I reported in previous years that the government had outlined a plan to implement accrual-based budgeting in phases, and would complete an evaluation of the costs and benefits of accrual appropriations in the 2012–13 fiscal year, after accrual-based budgeting had been implemented. Accrual-based appropriations would provide Parliament with a basis for control and approval over voted spending that is the same as the overall government financial plan and the summary financial statements. As I noted and I continue to observe, the government has yet to commit to an implementation date for adopting accrual appropriations or to explain why it would not be prudent to do so.

Policy on Recording Payables at Year-End

In previous years, during discussions between my Office and the Treasury Board of Canada Secretariat, it became apparent that we held different interpretations of section 37.1 of the Financial Administration Act, and the Treasury Board’s Policy on Payables at Year-End. The difference, which relates to whether “debts” refers to all items are recognized as liabilities, results in a lack of clarity about when the items that should be charged to an appropriation. I remain concerned that departments may neither charge amounts against their appropriation nor record a liability because the transactions/items do not meet this legally binding definition, despite the fact that these are, in substance, liabilities. As part of its Policy Suite Renewal Initiative, we understand that the payables at year-end policy is still in the process of being revisited by the Treasury Board of Canada Secretariat. Given the importance of ensuring that expenditures are properly and consistently charged to appropriations, I encourage the Office of the Comptroller General to resolve this matter.

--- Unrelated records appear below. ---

(** * Converter.py: the ACF to SDF converter, embedded and verified

    A shallow embedding of [AcfToSdfConverter] (src/Converter.py): the
    key/value parser, the suffix lookup, the coordinate transform, the mass
    resolution, the fuselage bounding-box aggregation and the generators of
    the engines, the wings and the landing gear.

    Conventions of the embedding.
    - A Python [float] is a binary64 number: Rocq's primitive [float], whose
      operations are the IEEE-754 ones Python uses.
    - A Python [str] is a [string]; a character is a code point below 256.
    - A Python [dict] is an association list in insertion order with unique
      keys ([OrderedDict] below): assignment to a present key keeps its place.
    - A Python [int] that indexes parts is an [N]; the interpreter's limit on
      the number of digits [int] reads is left out (its error would be caught
      by the scan like any other).
    - [print] is a list of diagnostics returned with the result; an uncaught
      exception is [Raise].
    - The rendering of a record as XML text (f-string formatting) is not
      modelled: the functions return the numbers that are formatted. *)

From Stdlib Require Import List String Ascii Bool Arith NArith ZArith Lia.
From Stdlib Require Import DecimalString Floats.
From Stdlib Require DecimalN.
Import ListNotations.

Set Warnings "-inexact-float".

Open Scope string_scope.
Open Scope list_scope.
Open Scope nat_scope.

(* ================================================================== *)
(** ** Python string primitives *)

Module PyStr.

(** [c.isspace()] on code points below 256: TAB..CR, FS..US, SPACE, NEL, NBSP. *)
Definition isspace (c : ascii) : bool :=
  let n := nat_of_ascii c in
  ((9 <=? n) && (n <=? 13)) || ((28 <=? n) && (n <=? 32))
  || (n =? 133) || (n =? 160).

(** [c.isdigit()] on code points below 256: 0..9 and the superscripts
    two, three and one (which [int] refuses). *)
Definition isdigit_char (c : ascii) : bool :=
  let n := nat_of_ascii c in
  ((48 <=? n) && (n <=? 57)) || (n =? 178) || (n =? 179) || (n =? 185).

Definition is_ascii_digit (c : ascii) : bool :=
  let n := nat_of_ascii c in (48 <=? n) && (n <=? 57).

Fixpoint all_chars (p : ascii -> bool) (s : string) : bool :=
  match s with
  | EmptyString => true
  | String c r => p c && all_chars p r
  end.

Definition is_empty (s : string) : bool :=
  match s with EmptyString => true | _ => false end.

(** [s.isdigit()]: at least one character, all of them digits. *)
Definition isdigit (s : string) : bool :=
  negb (is_empty s) && all_chars isdigit_char s.

Fixpoint rev_onto (s acc : string) : string :=
  match s with
  | EmptyString => acc
  | String c r => rev_onto r (String c acc)
  end.

Definition rev (s : string) : string := rev_onto s "".

Fixpoint lstrip (s : string) : string :=
  match s with
  | EmptyString => ""
  | String c r => if isspace c then lstrip r else s
  end.
Lemma table_schema_witness :
  exists df,
    get_stations_df sos_url None = Ok df /\
    columns df = station_columns /\
    index df = [VStr buoy_urn; VStr bare_urn].
Proof.
  destruct (table_schema sos_url None [buoy_urn; bare_urn] (Discovered [buoy; bare]))
    as [Hok Hshape]; [vm_compute; reflexivity|].
  assert (is_ok (get_stations_df sos_url None) = true) as Hdf.
  { apply Hok. split; [discriminate|].
    intros [|[|i]] u Hu; try discriminate Hu; injection Hu as <-;
      vm_compute; reflexivity. }
  destruct (get_stations_df sos_url None) as [df|]; [|discriminate Hdf].
  exists df. destruct (Hshape df eq_refl) as (Hc & _ & Hi & _). auto.
Defined.

Lemma parsing_is_deterministic_witness :
  Ok buoy_record = build_station buoy_urn buoy.
Proof.
  refine (proj1 (parsing_is_deterministic buoy_urn buoy (Ok buoy_record)
                   (build_station buoy_urn buoy) (Selected tt) 0
                   {| station_recs := []; station := None |}
                   {| station_recs := [bare_record]; station := Some bare_record |}
                   _ _ _)).
  - vm_compute; reflexivity.
  - reflexivity.
  - vm_compute; reflexivity.
Defined.

Lemma empty_station_list_raises_witness :
  get_stations_df sos_url (Some []) = Raise (UnboundLocalError "station").
Proof.
  apply (empty_station_list_raises sos_url (Some []) (Selected tt)).
  vm_compute; reflexivity.
Defined.

End OnTheSample.

(** * Further properties of the module *)

(** ** Segments of a URI *)

(** The text after the last separator is [key] exactly when [key] has no
    separator and the string is [key] or ends in the separator and [key]. *)
Lemma after_last_iff (sep : ascii) (s key : string) :
  after_last sep s = key <->
  occurs sep key = false /\ (s = key \/ exists pre, s = pre +:+ String sep key).
Proof.
  split.
  - intros <-. split; [apply after_last_clean|apply after_last_cases].
  - intros [Hkey [->|[pre ->]]].
    + apply after_last_whole. exact Hkey.
    + apply after_last_suffix. exact Hkey.
Qed.
Lemma round_up_le q : q <= round_up q.
Proof.
  unfold round_up. rewrite Qmake_Qdiv.
  apply Qle_shift_div_l; [done|]. apply Qle_ceiling.
Qed.

Lemma alpha_cumprod_upper_bound s t :
  (∀ u, (u ≤ t)%nat → 0 < alpha s u ∧ alpha s u < 1) →
  alpha_cumprod s t <= alpha_cumprod_upper s t.
Proof.
  induction t as [|t IH]; intros Ha; simpl.
  - apply round_up_le.
  - eapply Qle_trans; [|apply round_up_le].
    destruct (Ha (S t)) as [Halo Hahi]; [lia|].
    specialize (IH (λ u Hu, Ha u (Nat.le_le_succ_r _ _ Hu))).
    nra.
Qed.

Lemma alpha_cumprod_upper_999 :
  alpha_cumprod_upper Sample.linear_1000 999 < 1 # 10000.
Proof. vm_compute. reflexivity. Qed.

End ScheduleFacts.




(** ** Persisted configuration *)

Lemma append_inj_r (a b c : string) : a +:+ b = a +:+ c → b = c.
Proof. induction a as [|x a IH]; simpl; [done|]. intros [= H]. by apply IH. Qed.

Section ConfigFacts.

Variable extract_endpoints : tensor → list tensor.
Variable bilinear : tensor → nat → nat → list R.
Variable init_state : dict → nat → state_dict.
Variable train_step : unet → tensor → NoiseSchedule.schedule → nat → string → nat → R * unet.
Variable validate_step : unet → tensor → NoiseSchedule.schedule → nat → nat → R.
Variable train_loader : nat → list Training.train_batch.
Variable test_loader : list Training.test_batch.

Variables (dir : string) (tc mc : dict) (before : nat) (saves : list event).

Local Abbreviation P := (configs_saved dir tc mc before saves).
Lemma validates_by_content_witness :
  _validate_extraction "C:\Temp\px\extracted" (Some (Dir only_folders))
    = Returned false /\
  _validate_extraction "C:\Temp\px\extracted" (Some (Dir nested_app))
    = Returned true.
Proof.
  split.
  - apply (validates_by_content "C:\Temp\px\extracted"
             (Some (Dir only_folders)) only_folders).
    + split; [discriminate | reflexivity].
    + intros name H. apply walked_iff in H. vm_compute in H. exact H.
  - apply (validates_by_content "C:\Temp\px\extracted"
             (Some (Dir nested_app)) nested_app).
    + split; [discriminate | reflexivity].
    + exists "Tool.EXE". split.
      * apply walked_iff. vm_compute. auto.
      * left. exists "tool". reflexivity.
    + intros H. apply dissection_detected in H. vm_compute in H.
      discriminate H.
Defined.

(** C3 as stated fails: a directory holding app.exe next to four files
    named after linker sections is rejected. *)
Lemma executable_among_sections_rejected :
  in_tree "app.exe" (Dir dissected_with_exe) /\
  executable_extension "app.exe" /\
  _validate_extraction "C:\Temp\px\extracted"
    (Some (Dir dissected_with_exe)) = Returned false.
Proof.
  split; [|split].
  - apply in_tree_here. unfold dissected_with_exe. cbn [In]. tauto.
  - left. exists "app". reflexivity.
  - vm_compute. reflexivity.
Qed.

End Validation.

(* ===================================================================== *)
(** ** Extraction strategies and orchestration *)
(* ===================================================================== *)

Module Strategies.
Import Py Py.BlockNotations ExtractionEngine Spec BlockFacts Samples.

Lemma listed_nonempty (t : target) :
  has_entries t <->
  exists names, listdir t = Returned names
                /\ (0 <? List.length names)%nat = true.
Proof.
  unfold has_entries. split.
  - intros (entries & -> & Hne). exists (map fst entries).
    split; [reflexivity|]. destruct entries; [contradiction | reflexivity].
  - intros (names & Hlist & Hlen).
    destruct t as [[|entries]|]; try discriminate Hlist.
    exists entries. split; [reflexivity|]. intros ->.
    injection Hlist as <-. discriminate Hlen.
Qed.

Lemma run_tool_iff (h : host) (cfg : config) (cmd : list string)
  (t t' : target) :
  run_tool h cfg cmd t = (true, t') <-> tool_run_succeeds h cfg cmd t t'.
Proof.
  unfold run_tool, tool_run_succeeds, exit_ok_and_nonempty.
  destruct (int_of_str h _) as [timeout | e].
  2:{ split; [discriminate | intros (? & H & _); discriminate H]. }
  destruct (subprocess_run h cmd timeout t) as [[code | e] after] eqn:Hrun.
  2:{ split; [discriminate|].
      intros (timeout' & [= <-] & H & _). rewrite Hrun in H. discriminate H. }
  destruct (Z.eqb_spec code 0) as [-> | Hcode].
  2:{ split; [discriminate|].
      intros (timeout' & [= <-] & H & _). rewrite Hrun in H.
      injection H as H _. contradiction. }
  split.
  - intros H. exists timeout. split; [reflexivity|].
    destruct (listdir after) as [names | e] eqn:Hlist;
      injection H as Hok <-; [|discriminate Hok].
    split; [exact Hrun|]. apply listed_nonempty. eauto.
  - intros (timeout' & [= <-] & H & Hentries). rewrite Hrun in H.
    injection H as <-. apply listed_nonempty in Hentries.
    destruct Hentries as (names & -> & ->). reflexivity.
Qed.

(** C8.  Each tool-backed strategy reports success exactly when its
    subprocess exited with code zero and the extraction directory holds
    at least one entry afterwards. *)
Theorem tool_strategy_success
  (h : host) (cfg : config) (installer_path extract_dir : string)
  (t t' : target) :
  (_extract_with_7zip h cfg installer_path extract_dir t = (true, t') <->
   exists seven_zip_exe,
     find_7zip h = Some seven_zip_exe /\
     tool_run_succeeds h cfg
       [seven_zip_exe; "x"; installer_path; ("-o" ++ extract_dir)%string;
        "-y"; "-bb1"] t t') /\
  (_extract_with_innoextract h cfg installer_path extract_dir t = (true, t')
   <->
   exists innoextract_exe,
     find_innoextract h = Some innoextract_exe /\
     tool_run_succeeds h cfg
       [innoextract_exe; installer_path; "-d"; extract_dir; "-s"] t t') /\
  (_extract_msi h cfg installer_path extract_dir t = (true, t') <->
   tool_run_succeeds h cfg
     ["msiexec"; "/a"; installer_path; "/qb";
      ("TARGETDIR=" ++ extract_dir)%string] t t').
Proof.
  unfold _extract_with_7zip, _extract_with_innoextract, _extract_msi.
  split; [|split].
  - destruct (find_7zip h) as [exe|].
    + rewrite run_tool_iff. split; [eauto|].
      intros (exe' & [= <-] & H); exact H.
    + split; [discriminate | intros (? & H & _); discriminate H].
  - destruct (find_innoextract h) as [exe|].
    + rewrite run_tool_iff. split; [eauto|].
      intros (exe' & [= <-] & H); exact H.
    + split; [discriminate | intros (? & H & _); discriminate H].
  - apply run_tool_iff.
Qed.

(** Cleaning up after a rejected extraction leaves an empty directory
    when the tree could be removed. *)
Lemma cleanup_leaves_empty (h : host) (n : node) :
  shutil_rmtree h n = Removed ->
  _cleanup_failed_extraction h (Some n) = Some (Dir []).
Proof. intros H. unfold _cleanup_failed_extraction. rewrite H. reflexivity. Qed.

Lemma grows_bind {A B} (m : Run A) (k : A -> Run B) :
  grows m -> (forall a, grows (k a)) -> grows (bind m k).
Proof.
  intros Hm Hk st. rewrite bind_run. destruct (Hm st) as [more1 H1].
  destruct (m st) as [[a | r | e] st1]; cbn [snd] in H1 |- *; eauto.
  destruct (Hk a st1) as [more2 H2]. exists (more1 ++ more2).
  rewrite H2, H1, app_assoc. reflexivity.
Qed.

Lemma grows_same {A} (m : Run A) :
  (forall st, rs_started (snd (m st)) = rs_started st) -> grows m.
Proof. intros H st. exists []. rewrite H, app_nil_r. reflexivity. Qed.

Lemma grows_attempt (s : strategy) (method : target -> bool * target) :
  grows (attempt s method).
Proof.
  intros st. unfold attempt. destruct (method (rs_target st)) as [ok t'].
  eexists. reflexivity.
Qed.

Lemma grows_if {A} (c : bool) (m1 m2 : Run A) :
  grows m1 -> grows m2 -> grows (if c then m1 else m2).
Proof. destruct c; auto. Qed.

Lemma grows_validate (extract_dir : string) : grows (validate extract_dir).
Proof.
  apply grows_same. intros st. unfold validate, call.
  destruct (_validate_extraction _ _); reflexivity.
Qed.

Ltac grows_steps :=
  repeat first
    [ apply grows_attempt
    | apply grows_validate
    | apply grows_same; reflexivity
    | apply grows_if
    | apply grows_bind; [|intro] ].

(** X18.  What a failed 7-Zip attempt leaves in the directory is what the
    innoextract strategy starts on: nothing cleans between the two. *)
Lemma failed_tool_output_is_kept (h : host) (cfg : config)
  (installer_path : string) (t1 : target) :
  get cfg "Extraction" "use_7zip" "" = "true" ->
  get cfg "Extraction" "use_innoextract" "" = "true" ->
  _extract_with_7zip h cfg installer_path
    (path_join (mkdtemp h) "extracted") (Some (Dir [])) = (false, t1) ->
  exists more,
    rs_started (snd (extract_installer h cfg installer_path))
    = (SevenZip, Some (Dir [])) :: (InnoExtract, t1) :: more.
Proof.
  intros H7 Hinno Hfail. unfold extract_installer.
  set (extract_dir := path_join (mkdtemp h) "extracted") in *.
  cbv zeta.
  assert (E : exists more,
             rs_started (snd (extract_block h cfg installer_path extract_dir
                                (mk_run_state (Some (Dir [])) [])))
             = (SevenZip, Some (Dir [])) :: (InnoExtract, t1) :: more).
  { unfold extract_block. rewrite H7, Hinno.
    change ("true" =? "true")%string with true. cbv iota.
    rewrite bind_run. rewrite bind_run.
    unfold attempt at 1. cbn [rs_target rs_started]. rewrite Hfail.
    cbv beta iota. cbn [pure app].
    rewrite bind_run. rewrite bind_run.
    unfold attempt at 1. cbn [rs_target rs_started].
    destruct (_extract_with_innoextract h cfg installer_path extract_dir t1)
      as [ok2 t2].
    cbv beta iota. cbn [app].
    match goal with
    | |- exists more, rs_started (snd (match ?first ?st with _ => _ end)) = _ =>
        assert (G1 : grows first) by grows_steps;
        destruct (G1 st) as [more1 M1]; destruct (first st) as [[[] | r | e] st1]
    end; cbn [snd rs_started] in M1 |- *.
    2,3: (exists more1; rewrite M1; reflexivity).
    match goal with
    | |- exists more, rs_started (snd (?rest st1)) = _ =>
        assert (G2 : grows rest) by grows_steps;
        destruct (G2 st1) as [more2 M2]
    end.
    exists (more1 ++ more2). rewrite M2, M1, <- app_assoc. reflexivity. }
  destruct E as [more E]. exists more.
  destruct (extract_block _ _ _ _ _) as [[u | r | e] st]; exact E.
Qed.
(** C1 fails on the code.  The directory is cleaned only after the
    validator has rejected it.  When 7-Zip runs past its timeout after
    writing a file, the strategies that follow start on that file; and
    when the next tool then succeeds with output of its own, the
    validator accepts the directory for the stale file (the new output
    alone is rejected). *)
Theorem stale_output_reaches_next_strategy :
  extract_installer host_7zip_times_out plain_config "C:\Downloads\game.exe"
  = (None,
     {| rs_target := Some (Dir [("data1.cab", File)]);
        rs_started :=
          [ (SevenZip, Some (Dir []));
            (InnoExtract, Some (Dir [("data1.cab", File)]));
            (Universal, Some (Dir [("data1.cab", File)])) ] |}) /\
  extract_installer host_stale_exe plain_config "C:\Downloads\game.exe"
  = (Some "C:\Temp\portablexe_extract_ab12\extracted",
     {| rs_target := Some (Dir [("core.dll", File); ("notes.txt", File)]);
        rs_started :=
          [ (SevenZip, Some (Dir []));
            (InnoExtract, Some (Dir [("core.dll", File)])) ] |}) /\
  _validate_extraction "C:\Temp\portablexe_extract_ab12\extracted"
    (Some (Dir [("notes.txt", File)])) = Returned false.
Proof. repeat split; vm_compute; reflexivity. Qed.

End Strategies.

(* ===================================================================== *)
(** ** Header parsing: what every analysis satisfies *)
(* ===================================================================== *)

Module HeaderLaws.
Import Py Py.BlockNotations FileAnalyzer Spec Notions BlockFacts SeqFacts
       HeaderFacts Samples.

Lemma keeps_return {A} (P : analysis -> Prop) : keeps P (@return_analysis A).
Proof. intros s Hs; exact Hs. Qed.

Lemma keeps_seek (P : analysis -> Prop) (offset : nat) :
  keeps P (f_seek offset).
Proof. intros s Hs; exact Hs. Qed.

Lemma keeps_named_sections (P : analysis -> Prop) (data : bytes) (n : nat) :
  (forall a header, P a -> P (append_section (section_name header) a)) ->
  keeps P (read_sections data n).
Proof.
  intros Happ. induction n as [|n IH]; cbn [read_sections].
  - apply keeps_pure.
  - apply keeps_bind; [apply keeps_read|]. intros header.
    apply keeps_bind; [|intros _; exact IH].
    apply keeps_if; [|apply keeps_pure].
    apply keeps_store. intros a Ha. exact (Happ a header Ha).
Qed.

(** A property of the dict that every assignment of the parser keeps is
    kept by the parser. *)
Lemma parse_headers_keeps (P : analysis -> Prop) (data : bytes) :
  (forall a, P a -> P (set_is_valid_pe true a)) ->
  (forall a v, In v ["x64"; "x86"; "ARM"] -> P a -> P (set_architecture v a)) ->
  (forall a v, In v ["GUI"; "Console"] -> P a -> P (set_subsystem v a)) ->
  (forall a header, P a -> P (append_section (section_name header) a)) ->
  keeps P (parse_headers data).
Proof.
  intros Hvalid Harch Hsub Hsec. unfold parse_headers.
  repeat first
    [ apply keeps_pure
    | apply keeps_call
    | apply keeps_read
    | apply keeps_seek
    | apply keeps_return
    | apply keeps_named_sections; exact Hsec
    | apply keeps_store; first
        [ exact Hvalid
        | intros ? Hkept; apply Harch; [cbn [In]; tauto | exact Hkept]
        | intros ? Hkept; apply Hsub; [cbn [In]; tauto | exact Hkept] ]
    | apply keeps_if
    | apply keeps_bind; [|intro] ].
Qed.

Lemma analysis_invariant (P : analysis -> Prop) :
  P initial_analysis ->
  (forall a, P a -> P (set_is_valid_pe true a)) ->
  (forall a v, In v ["x64"; "x86"; "ARM"] -> P a -> P (set_architecture v a)) ->
  (forall a v, In v ["GUI"; "Console"] -> P a -> P (set_subsystem v a)) ->
  (forall a header, P a -> P (append_section (section_name header) a)) ->
  forall fs path a, analyze_pe_structure fs path = Returned a -> P a.
Proof.
  intros Hinit Hvalid Harch Hsub Hsec fs path a.
  unfold analyze_pe_structure, run_pe_block.
  destruct (fs path) as [data|].
  - pose proof (parse_headers_keeps P data Hvalid Harch Hsub Hsec
                  (mk_pe_state initial_analysis 0) Hinit) as K.
    destruct (parse_headers data _) as [f s]. cbn [snd] in K.
    destruct f; intros [= <-]; exact K.
  - intros [= <-]; exact Hinit.
Qed.

(** X5.  Whatever the file, the analysis leaves [is_installer],
    [installer_type], [imports] and [resources] as they were created. *)
Theorem analysis_never_fills_installer_keys
  (fs : files) (path : string) (a : analysis) :
  analyze_pe_structure fs path = Returned a -> unfilled_keys a.
Proof.
  apply (analysis_invariant unfilled_keys); unfold unfilled_keys;
    cbn; intros; tauto.
Qed.

Lemma analysis_never_fills_installer_keys_witness :
  unfilled_keys (valid_analysis "x64" "GUI" [".text"]).
Proof.
  apply (analysis_never_fills_installer_keys
           (one_file "C:\Downloads\app.exe" image_opt70)
           "C:\Downloads\app.exe").
  vm_compute. reflexivity.
Defined.

(** X4.  Whatever the file, the architecture reported is one of x64, x86, ARM
    and unknown, and the subsystem one of GUI, Console and unknown. *)
Theorem analysis_values_are_named
  (fs : files) (path : string) (a : analysis) :
  analyze_pe_structure fs path = Returned a -> named_values a.
Proof.
  apply (analysis_invariant named_values); unfold named_values.
  - cbn. tauto.
  - intros a0 H; exact H.
  - intros a0 v Hv [_ Hs]. split; [|exact Hs].
    cbn [architecture set_architecture]. cbn [In] in Hv |- *. tauto.
  - intros a0 v Hv [Ha _]. split; [exact Ha|].
    cbn [subsystem set_subsystem]. cbn [In] in Hv |- *. tauto.
  - intros a0 header H; exact H.
Qed.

Audit opinion in accordance with Canadian generally accepted accounting principles

Under the auditing standards of The Canadian Institute of Chartered Accountants, I am required to report on fair presentation in accordance with Canadian generally accepted accounting principles for the public sector. However, recognizing the importance of following our legislative mandate, which requires me to give an opinion on whether the government’s financial statements “… present fairly information in accordance with stated accounting policies of the federal government …,” my opinion refers to both bases of accounting. The government’s financial statements indicate that its stated accounting policies are based on Canadian generally accepted accounting principles for the public sector, and that using the stated accounting policies do not result in any significant differences from Canadian generally accepted accounting principles. It would be preferable if the government would indicate its commitment to conforming to Canadian generally accepted accounting principles.